» **What the task requires**: How many lines in the entries below contain the string "second"? Reply with the number only.

» **Source material**:

(* ===== verification/Session.v ===== *)
(** * Sessions ([src/session/store.go])

    A session is minted from an authentication event that proves a success, and the
    authorization-facing lookup returns it only while it is active and unexpired. *)

From stdpp Require Import base gmap list strings.
From S2P Require Import Prelude GoStd Model Common.

Open Scope Z_scope.

Module Session.

Notation store := (gmap string Model.Session).

Definition NewStore : store := ∅.

Inductive create_error :=
  | EventIDRequired | SessionIDRequired | TenantIDRequired
  | TenantMismatch (event expected : string) | UserIDRequired
  | NotSuccess (got : string) | SessionIDInUse.

(** The keys of an event's metadata a session keeps. *)
Definition keptKeys : list string :=
  ["issuer"; "email"; "groups"; "break_glass_request_id"; "break_glass_reason"; "ticket_id"].

Definition sessionMetadata (event : AuthenticationEvent) : metadata :=
  let m : metadata := set_keys ∅
    [ ("mfa_state", VStr (aev_MFAState event)); ("idp_id", VStr (aev_IDPID event));
      ("auth_time", VStr (aev_AuthTime event)); ("auth_method", VStr (aev_Method event)) ] in
  let m := match aev_AMR event with [] => m | amr => <["amr" := VStrs amr]> m end in
  let m := match aev_ACR event with Some acr => <["acr" := VStr acr]> m | None => m end in
  foldl (fun m key =>
    match aev_Metadata event !! key with Some v => <[key := v]> m | None => m end) m keptKeys.

(** The session an accepted event describes. *)
Definition sessionOf (event : AuthenticationEvent) (policyBundleID : string) (now : Z)
    : Model.Session :=
  let createdAt := Common.valueOrDefault (aev_Timestamp event) (format_rfc3339 now) in
  let expiresAt := default "" (aev_ExpiresAt event) in
  let expiresAt := if is_empty expiresAt then format_rfc3339 (now + 3600 * second)
                   else expiresAt in
  mkSession (aev_SessionID event) (aev_TenantID event) (aev_UserID event)
    (aev_SubjectUserID event) (aev_DeviceID event) (aev_ID event) policyBundleID createdAt
    expiresAt createdAt "active" (sessionMetadata event).

Definition CreateFromAuthenticationEvent (s : store) (event : AuthenticationEvent)
    (policyBundleID expectedTenantID : string) (now : Z)
    : store * result create_error Model.Session :=
  if is_empty (aev_ID event) then (s, Err EventIDRequired)
  else if is_empty (aev_SessionID event) then (s, Err SessionIDRequired)
  else if is_empty (aev_TenantID event) then (s, Err TenantIDRequired)
  else if nonempty expectedTenantID && negb (String.eqb (aev_TenantID event) expectedTenantID)
  then (s, Err (TenantMismatch (aev_TenantID event) expectedTenantID))
  else if is_empty (aev_UserID event) then (s, Err UserIDRequired)
  else if negb (String.eqb (aev_Result event) "success")
  then (s, Err (NotSuccess (aev_Result event)))
  else
    let session := sessionOf event policyBundleID now in
    match s !! ses_ID session with
    | Some existing =>
        if negb (String.eqb (ses_TenantID existing) (ses_TenantID session))
        then (s, Err SessionIDInUse)
        else (<[ses_ID session := session]> s, Ok session)
    | None => (<[ses_ID session := session]> s, Ok session)
    end.

Definition Get (s : store) (id : string) : option Model.Session := s !! id.

Definition GetActiveAt (s : store) (id : string) (now : Z) : option Model.Session :=
  match Get s id with
  | None => None
  | Some session =>
      if negb (String.eqb (ses_Status session) "active") then None
      else
        match parse_rfc3339 (ses_ExpiresAt session) with
        | None => None
        | Some expiresAt => if negb (now <? expiresAt) then None else Some session
        end
  end.

(** * Properties *)

(** What an event must say for a session to be minted from it. *)
Definition acceptable (event : AuthenticationEvent) (expectedTenantID : string) : Prop :=
  aev_ID event ≠ "" ∧ aev_SessionID event ≠ "" ∧ aev_TenantID event ≠ "" ∧
  aev_UserID event ≠ "" ∧ aev_Result event = "success" ∧
  (expectedTenantID = "" ∨ aev_TenantID event = expectedTenantID).

(** A creation, with the arguments it was called with. *)
Record creation := mkCreation {
  cr_event : AuthenticationEvent;
  cr_bundle : string;
  cr_tenant : string;
  cr_now : Z;
}.

Definition create (s : store) (c : creation) : store :=
  (CreateFromAuthenticationEvent s (cr_event c) (cr_bundle c) (cr_tenant c) (cr_now c)).1.

(** The two ways a creation ends. *)
Lemma create_cases s c :
  create s c = s ∨
  acceptable (cr_event c) (cr_tenant c) ∧
  create s c = <[aev_SessionID (cr_event c) := sessionOf (cr_event c) (cr_bundle c) (cr_now c)]> s ∧
  (∀ old, s !! aev_SessionID (cr_event c) = Some old →
          ses_TenantID old = aev_TenantID (cr_event c)).
Proof.
  unfold create, CreateFromAuthenticationEvent, acceptable. destruct c as [ev b t now].
  cbn [cr_event cr_bundle cr_tenant cr_now].
  destruct (is_empty (aev_ID ev)) eqn:H1; [by left|].
  destruct (is_empty (aev_SessionID ev)) eqn:H2; [by left|].
  destruct (is_empty (aev_TenantID ev)) eqn:H3; [by left|].
  destruct (nonempty t && _) eqn:H4; [by left|].
  destruct (is_empty (aev_UserID ev)) eqn:H5; [by left|].
  destruct (String.eqb_spec (aev_Result ev) "success") as [H6|]; [|by left].
  cbn [negb]. change (ses_ID (sessionOf ev b now)) with (aev_SessionID ev).
  assert (acceptable ev t) as Hacc.
  { unfold acceptable. rewrite <- !is_empty_true, H1, H2, H3, H5.
    split_and!; try discriminate; [done|]. unfold nonempty in H4.
    destruct (is_empty t); [by left|right]. cbn in H4.
    by destruct (String.eqb_spec (aev_TenantID ev) t). }
  destruct (s !! aev_SessionID ev) as [old|] eqn:Hold.
  - change (ses_TenantID (sessionOf ev b now)) with (aev_TenantID ev).
    destruct (String.eqb_spec (ses_TenantID old) (aev_TenantID ev)) as [Ht|]; [|by left].
    right. split; [done|]. split; [done|]. by intros ? [= <-].
  - right. split; [done|]. split; done.
Qed.

(** Every session was minted from an acceptable event of the history. *)
Lemma provenance cs : ∀ id x,
  foldl create NewStore cs !! id = Some x →
  ∃ c, c ∈ cs ∧ acceptable (cr_event c) (cr_tenant c) ∧ aev_SessionID (cr_event c) = id ∧
       x = sessionOf (cr_event c) (cr_bundle c) (cr_now c).
Proof.
  induction cs as [|c cs IH] using rev_ind; intros id x; [cbn; unfold NewStore; by rewrite lookup_empty|].
  rewrite foldl_snoc. destruct (create_cases (foldl create NewStore cs) c) as [->|(Ha & -> & _)].
  - intros Hx. destruct (IH id x Hx) as (c' & Hin & ?). exists c'.
    split; [apply elem_of_app; by left|done].
  - destruct (decide (id = aev_SessionID (cr_event c))) as [->|Hne].
    + rewrite lookup_insert_eq. intros [= <-]. exists c.
      split; [apply elem_of_app; right; left|done].
    + rewrite lookup_insert_ne by done. intros Hx. destruct (IH id x Hx) as (c' & Hin & ?).
      exists c'. split; [apply elem_of_app; by left|done].
Qed.

(** A session identifier stays with its tenant. *)
Lemma tenant_fixed cs : ∀ s id x,
  s !! id = Some x →
  ∃ y, foldl create s cs !! id = Some y ∧ ses_TenantID y = ses_TenantID x.
Proof.
  induction cs as [|c cs IH]; intros s id x Hx; [by exists x|]. cbn.
  destruct (create_cases s c) as [->|(_ & -> & Hold)]; [by apply IH|].
  destruct (decide (id = aev_SessionID (cr_event c))) as [->|Hne].
  - destruct (IH (<[aev_SessionID (cr_event c) := sessionOf (cr_event c) (cr_bundle c) (cr_now c)]> s)
      (aev_SessionID (cr_event c)) _ (lookup_insert_eq _ _ _)) as (y & Hy & Ht).
    exists y. split; [done|]. rewrite Ht. symmetry. by apply Hold.
  - apply IH. by rewrite lookup_insert_ne.
Qed.

(** What an active session proves.  After any sequence of creations, a session
    the authorization lookup returns was minted from an event of the sequence that says
    success, names a user, this session, and the session's tenant - the tenant the
    caller expected, where it expected one; the session is active and expires strictly
    later.  And an identifier never moves between tenants: whatever is created
    afterwards, it still belongs to the same one. *)
Theorem active_session_sound (cs later : list creation) (id : string) (now : Z)
    (x : Model.Session) :
  let s := foldl create NewStore cs in
  GetActiveAt s id now = Some x →
  (∃ c exp, c ∈ cs ∧ acceptable (cr_event c) (cr_tenant c) ∧
     ses_ID x = id ∧ aev_SessionID (cr_event c) = id ∧
     ses_TenantID x = aev_TenantID (cr_event c) ∧ ses_UserID x = aev_UserID (cr_event c) ∧
     ses_AuthenticationEventID x = aev_ID (cr_event c) ∧ ses_Status x = "active" ∧
     parse_rfc3339 (ses_ExpiresAt x) = Some exp ∧ now < exp) ∧
  (∃ y, foldl create s later !! id = Some y ∧ ses_TenantID y = ses_TenantID x).
Proof.
  intros s. unfold GetActiveAt, Get. destruct (s !! id) as [z|] eqn:Hz; [|done].
  destruct (String.eqb_spec (ses_Status z) "active") as [Hst|]; [|done]. cbn [negb].
  destruct (parse_rfc3339 (ses_ExpiresAt z)) as [exp|] eqn:Hexp; [|done].
  destruct (Z.ltb_spec now exp) as [Hlt|]; [|done]. cbn [negb]. intros [= <-].
  split; [|by apply tenant_fixed].
  destruct (provenance cs id z Hz) as (c & Hin & Ha & Hid & ->).
  exists c, exp. split_and!; done.
Qed.

Definition loginEvent : AuthenticationEvent :=
  zero_AuthenticationEvent <| aev_ID := "ev1" |> <| aev_SessionID := "s1" |>
    <| aev_TenantID := "acme" |> <| aev_UserID := "alice" |> <| aev_Result := "success" |>.
Definition login : creation := mkCreation loginEvent "bundle" "acme" 0.

Lemma active_session_sound_witness :
  ∃ x, GetActiveAt (foldl create NewStore [login]) "s1" (1800 * second) = Some x ∧
       ses_TenantID x = "acme" ∧
       ∃ y, foldl create (foldl create NewStore [login])
              [mkCreation (loginEvent <| aev_TenantID := "other" |>) "" "" 5] !! "s1" = Some y ∧
            ses_TenantID y = ses_TenantID x.
Proof.
  exists (sessionOf loginEvent "bundle" 0).
  assert (GetActiveAt (foldl create NewStore [login]) "s1" (1800 * second)
          = Some (sessionOf loginEvent "bundle" 0)) as H by (vm_compute; reflexivity).
  split; [exact H|]. split; [reflexivity|].
  exact (proj2 (active_session_sound [login]
    [mkCreation (loginEvent <| aev_TenantID := "other" |>) "" "" 5] "s1" (1800 * second) _ H)).
Defined.
End Session.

» **Exercise result**: 4